Alterations in PD-L1 succinylation shape anti-tumor immune responses in melanoma

Abstract

Tumors undergo metabolic reprogramming to meet the energetic, synthetic and redox demands essential for malignancy, often characterized by increased glycolysis and lactate production. However, the role of mitochondrial metabolism in tumor immunity remains unclear. The present study integrates spatial transcriptomics, bulk transcriptomics and proteomics, revealing a strong link between the metabolite succinyl-CoA and tumor immunity as well as the efficacy of anti-programmed cell death protein-1 (PD-1) therapy in patients with melanoma. Elevated succinyl-CoA levels, through α-ketoglutarate or succinate supplementation, enhanced T cell-mediated tumor elimination, both in vitro and in vivo. Mechanistically, succinylation of the ligand of PD-1 (PD-L1) at lysine 129 led to its degradation. Increased carnitine palmitoyltransferase 1A (CPT1A), identified as a succinyltransferase for PD-L1, boosted anti-tumor activity. Preclinically, bezafibrate, a hyperlipidemia drug, upregulated CPT1A and synergized with CTLA-4 monoclonal antibody to inhibit tumor growth.

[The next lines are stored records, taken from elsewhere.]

(** Carry recovery: bit 12 of the sum, xored with the operands' bits 12, is
    the carry out of the low 12 bits. *)
Lemma half_carry12 a b :
  nz (((a &' 0x0FFF) + (b &' 0x0FFF)) &' 0x1000)
  = xorb (Z.testbit (a + b) 12) (xorb (Z.testbit a 12) (Z.testbit b 12)).
Proof.
  change 0x1000 with (2 ^ 12). rewrite nz_land_pow2 by lia.
  pose proof (Z.land_ones a 12 ltac:(lia)) as Ea. pose proof (Z.land_ones b 12 ltac:(lia)) as Eb.
  change (Z.ones 12) with 0x0FFF in Ea, Eb. rewrite Ea, Eb, !testbit_div by lia.
  change (2 ^ 12) with 4096.
  assert ((a + b) / 4096 = a / 4096 + b / 4096 + (a mod 4096 + b mod 4096) / 4096) as ->.
  { pose proof (Z.div_mod a 4096 ltac:(lia)). pose proof (Z.div_mod b 4096 ltac:(lia)).
    replace (a + b) with (a mod 4096 + b mod 4096 + (a / 4096 + b / 4096) * 4096) by lia.
    rewrite Z.div_add by lia. lia. }
  rewrite !Z.odd_add. generalize (Z.odd (a / 4096)) (Z.odd (b / 4096)) (Z.odd ((a mod 4096 + b mod 4096) / 4096)).
  by intros [] [] [].
Qed.

(** [add16_flags] in terms of the sum's upper nine bits [t] and of whether
    the operands differ in bit 12. *)
Definition add16_of (f t : Z) (x : bool) : Z :=
  let f := f &' (FLAG_S |' FLAG_Z |' FLAG_PV) in
  let f := f |' flag_if (Z.testbit t 8) FLAG_C in
  let f := f |' flag_if (xorb (Z.testbit t 4) x) FLAG_H in
  let f := (f &~ FLAG_N) &~ (FLAG_5 |' FLAG_3) in
  f |' xy_from (u8 t).

Lemma add16_flags_of f a b :
  add16_flags f a b = add16_of f ((a + b) >>' 8) (xorb (Z.testbit a 12) (Z.testbit b 12)).
Proof.
  unfold add16_flags, add16_of. rewrite half_carry12.
  change 0x10000 with (2 ^ 16). rewrite nz_land_pow2 by lia. rewrite !Z.shiftr_spec by lia.
  change (8 + 8) with 16. change (4 + 8) with 12.
  assert (u16 (a + b) >>' 8 = u8 ((a + b) >>' 8)) as ->; [|done].
  unfold u16, u8. rewrite !Z.shiftr_div_pow2 by lia. change (2 ^ 8) with 256.
  Z.div_mod_to_equations. lia.
Qed.

Lemma add16_cells f t x :
  is_byte f → 0 <= t < 512 →
  add16_of f t x = (f &' (FLAG_S |' FLAG_Z |' FLAG_PV)) |' add16_cell (t ^' flag_if x 0x10).
Proof.
  intros Hf Ht. apply Z.eqb_eq.
  set (p := λ f t, add16_of f t x =? (f &' (FLAG_S |' FLAG_Z |' FLAG_PV)) |' add16_cell (t ^' flag_if x 0x10)).
  change (p f t = true). refine (forall_zseq (p f) 0 512 _ t ltac:(lia)).
  refine (forall_bytes (λ f, forallb (p f) (zseq 0 512)) _ f Hf). subst p. destruct x; by vm_compute.
Qed.

Lemma add16_index a b :
  ((a + b) ^' ((a ^' b) &' 0x1000)) >>' 8
  = ((a + b) >>' 8) ^' flag_if (xorb (Z.testbit a 12) (Z.testbit b 12)) 0x10.
Proof.
  rewrite Z.shiftr_lxor. f_equal. rewrite <- Z.lxor_spec. change 0x1000 with (2 ^ 12).
  apply Z.bits_inj'. intros i Hi. rewrite Z.shiftr_spec, Z.land_spec, Z.pow2_bits_eqb by lia.
  destruct (Z.eqb_spec 12 (i + 8)) as [E|E].
  - assert (i = 4) as -> by lia. change (4 + 8) with 12. rewrite andb_true_r. destruct (Z.testbit _ 12); reflexivity.
  - rewrite andb_false_r. unfold flag_if. case_match; [|by rewrite Z.bits_0].
    change 16 with (2 ^ 4). rewrite Z.pow2_bits_eqb by lia. destruct (Z.eqb_spec 4 i); lia || done.
Qed.

Lemma daa_cells a f :
  is_byte a → is_byte f →
  daa_cell (((f &' (FLAG_C |' FLAG_N |' FLAG_H)) <<' 8) |' a) = word_of (daa a f).1 (daa a f).2.
Proof.
  intros Ha Hf. apply Z.eqb_eq. revert a f Ha Hf.
  refine (forall_bytes2 (λ a f, daa_cell _ =? word_of (daa a f).1 (daa a f).2) _). by vm_compute.
Qed.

Clinically, higher PD-L1 and lower CPT1A levels in tumors correlated with better anti-PD-1 therapy responses, suggesting potential biomarkers for prediction of treatment efficacy. Succinylation of PD-L1 by carnitine palmitoyltransferase 1A (CPT1A) in melanoma leads to its degradation and enhanced T cell-dependent killing in vitro. Increasing CPT1A levels synergizes with anti-CTLA-4 treatment to suppress tumor growth in a mouse melanoma model.